- TASK DATA -
(** What the grid relies on from [Stds_IsMouseOverRect], on its cells and
    for the pointer as it is: a pointer strictly inside is over the
    rectangle, a pointer outside is not. *)
Definition pointer_test_sound (g : grid_t) (m : mouse_t) : Prop :=
  forall c r, 0 <= c < cols g -> 0 <= r < rows g ->
    (inside m (cell_rect g c r) -> over g m c r = true) /\
    (outside m (cell_rect g c r) -> over g m c r = false).

(** The grid extends to the right and down, within the range of [int]. *)
Definition fits_int (g : grid_t) : Prop :=
  0 <= sw g /\ 0 <= sh g /\
  F32.to_int (sx g) + cols g * sw g <= INT_MAX /\
  F32.to_int (sy g) + rows g * sh g <= INT_MAX.

(** The grid and the pointer are within the pixels that [float] holds
    exactly. *)
Definition screen_range (g : grid_t) (m : mouse_t) : Prop :=
  0 <= sw g /\ 0 <= sh g /\
  - 2 ^ 24 < F32.to_int (sx g) /\ F32.to_int (sx g) + cols g * sw g < 2 ^ 24 /\
  - 2 ^ 24 < F32.to_int (sy g) /\ F32.to_int (sy g) + rows g * sh g < 2 ^ 24 /\
  - 2 ^ 24 < mouse_x m < 2 ^ 24 /\ - 2 ^ 24 < mouse_y m < 2 ^ 24.

(** *** Small integers in single precision

    The integers below 2^24 in absolute value are floats: their sums are
    formed without rounding as long as they stay below 2^24, their order
    is the order of the floats, and the conversions give them back. *)

(** [n] followed by [k] zeros, in binary. *)
Definition pshl (n : positive) (k : nat) : positive := Nat.iter k xO n.

(** The float of a positive integer below 2^24: its digits moved to the
    top of the mantissa. *)
Definition canon (s : bool) (n : positive) : spec_float :=
  S754_finite s (pshl n (Z.to_nat (24 - Z.pos (digits2_pos n))))
    (Z.pos (digits2_pos n) - 24).

(** *** The lines of the grid *)

(** The sum of two integers is formed without rounding in [float]. *)
Definition exact_sum (a b : Z) : Prop :=
  F32.add (F32.of_int a) (F32.of_int b) = F32.of_int (a + b).

(** The grid starts on the pixel (X, Y), its sizes are not negative, and
    its pixels are within the integers that [float] holds exactly. *)
Definition pixel_exact (g : grid_t) (X Y : Z) : Prop :=
  sx g = F32.of_int X /\ sy g = F32.of_int Y /\
  0 <= sw g /\ 0 <= sh g /\ 0 <= cols g /\ 0 <= rows g /\
  - 2 ^ 24 < X /\ - 2 ^ 24 < Y /\
  cols g * sw g < 2 ^ 24 /\ rows g * sh g < 2 ^ 24 /\
  X + cols g * sw g < 2 ^ 24 /\ Y + rows g * sh g < 2 ^ 24.

(** The horizontal line number [k], from the left border to the right
    one, and the vertical line number [k], from the top to the bottom. *)
Definition hline (g : grid_t) (X Y k : Z) : call :=
  Stds_DrawLine (F32.of_int X) (F32.of_int (Y + k * sh g))
    (F32.of_int (X + cols g * sw g)) (F32.of_int (Y + k * sh g))
    (lineColor g).

Definition vline (g : grid_t) (X Y k : Z) : call :=
  Stds_DrawLine (F32.of_int (X + k * sw g)) (F32.of_int Y)
    (F32.of_int (X + k * sw g)) (F32.of_int (Y + rows g * sh g))
    (lineColor g).

(** ** The vocabulary of the further properties *)

(** *** The grid over a program *)

(** What [Stds_CreateGrid] fixes and no call assigns again. *)
Definition same_geometry (g g' : grid_t) : Prop :=
  sx g' = sx g /\ sy g' = sy g /\ sw g' = sw g /\ sh g' = sh g /\
  cols g' = cols g /\ rows g' = rows g /\
  lineColor g' = lineColor g /\ fillColor g' = fillColor g /\
  isCameraOn g' = isCameraOn g.

(** The array of textures has as many slots as the capacity says, or it
    is [NULL] and the capacity is not positive. *)
Definition textures_consistent (g : grid_t) : Prop :=
  INT_MIN <= textureBuffer g <= INT_MAX /\
  match textures g with
  | Some l => Z.of_nat (length l) = textureBuffer g
  | None => textureBuffer g <= 0
  end.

- EXERCISE DIRECTIONS -
A verbatim version of the complete listing above is to be returned.

- REPLY TO THE EXERCISE -
(** What the grid relies on from [Stds_IsMouseOverRect], on its cells and
    for the pointer as it is: a pointer strictly inside is over the
    rectangle, a pointer outside is not. *)
Definition pointer_test_sound (g : grid_t) (m : mouse_t) : Prop :=
  forall c r, 0 <= c < cols g -> 0 <= r < rows g ->
    (inside m (cell_rect g c r) -> over g m c r = true) /\
    (outside m (cell_rect g c r) -> over g m c r = false).

(** The grid extends to the right and down, within the range of [int]. *)
Definition fits_int (g : grid_t) : Prop :=
  0 <= sw g /\ 0 <= sh g /\
  F32.to_int (sx g) + cols g * sw g <= INT_MAX /\
  F32.to_int (sy g) + rows g * sh g <= INT_MAX.

(** The grid and the pointer are within the pixels that [float] holds
    exactly. *)
Definition screen_range (g : grid_t) (m : mouse_t) : Prop :=
  0 <= sw g /\ 0 <= sh g /\
  - 2 ^ 24 < F32.to_int (sx g) /\ F32.to_int (sx g) + cols g * sw g < 2 ^ 24 /\
  - 2 ^ 24 < F32.to_int (sy g) /\ F32.to_int (sy g) + rows g * sh g < 2 ^ 24 /\
  - 2 ^ 24 < mouse_x m < 2 ^ 24 /\ - 2 ^ 24 < mouse_y m < 2 ^ 24.

(** *** Small integers in single precision

    The integers below 2^24 in absolute value are floats: their sums are
    formed without rounding as long as they stay below 2^24, their order
    is the order of the floats, and the conversions give them back. *)

(** [n] followed by [k] zeros, in binary. *)
Definition pshl (n : positive) (k : nat) : positive := Nat.iter k xO n.

(** The float of a positive integer below 2^24: its digits moved to the
    top of the mantissa. *)
Definition canon (s : bool) (n : positive) : spec_float :=
  S754_finite s (pshl n (Z.to_nat (24 - Z.pos (digits2_pos n))))
    (Z.pos (digits2_pos n) - 24).

(** *** The lines of the grid *)

(** The sum of two integers is formed without rounding in [float]. *)
Definition exact_sum (a b : Z) : Prop :=
  F32.add (F32.of_int a) (F32.of_int b) = F32.of_int (a + b).

(** The grid starts on the pixel (X, Y), its sizes are not negative, and
    its pixels are within the integers that [float] holds exactly. *)
Definition pixel_exact (g : grid_t) (X Y : Z) : Prop :=
  sx g = F32.of_int X /\ sy g = F32.of_int Y /\
  0 <= sw g /\ 0 <= sh g /\ 0 <= cols g /\ 0 <= rows g /\
  - 2 ^ 24 < X /\ - 2 ^ 24 < Y /\
  cols g * sw g < 2 ^ 24 /\ rows g * sh g < 2 ^ 24 /\
  X + cols g * sw g < 2 ^ 24 /\ Y + rows g * sh g < 2 ^ 24.

(** The horizontal line number [k], from the left border to the right
    one, and the vertical line number [k], from the top to the bottom. *)
Definition hline (g : grid_t) (X Y k : Z) : call :=
  Stds_DrawLine (F32.of_int X) (F32.of_int (Y + k * sh g))
    (F32.of_int (X + cols g * sw g)) (F32.of_int (Y + k * sh g))
    (lineColor g).

Definition vline (g : grid_t) (X Y k : Z) : call :=
  Stds_DrawLine (F32.of_int (X + k * sw g)) (F32.of_int Y)
    (F32.of_int (X + k * sw g)) (F32.of_int (Y + rows g * sh g))
    (lineColor g).

(** ** The vocabulary of the further properties *)

(** *** The grid over a program *)

(** What [Stds_CreateGrid] fixes and no call assigns again. *)
Definition same_geometry (g g' : grid_t) : Prop :=
  sx g' = sx g /\ sy g' = sy g /\ sw g' = sw g /\ sh g' = sh g /\
  cols g' = cols g /\ rows g' = rows g /\
  lineColor g' = lineColor g /\ fillColor g' = fillColor g /\
  isCameraOn g' = isCameraOn g.

(** The array of textures has as many slots as the capacity says, or it
    is [NULL] and the capacity is not positive. *)
Definition textures_consistent (g : grid_t) : Prop :=
  INT_MIN <= textureBuffer g <= INT_MAX /\
  match textures g with
  | Some l => Z.of_nat (length l) = textureBuffer g
  | None => textureBuffer g <= 0
  end.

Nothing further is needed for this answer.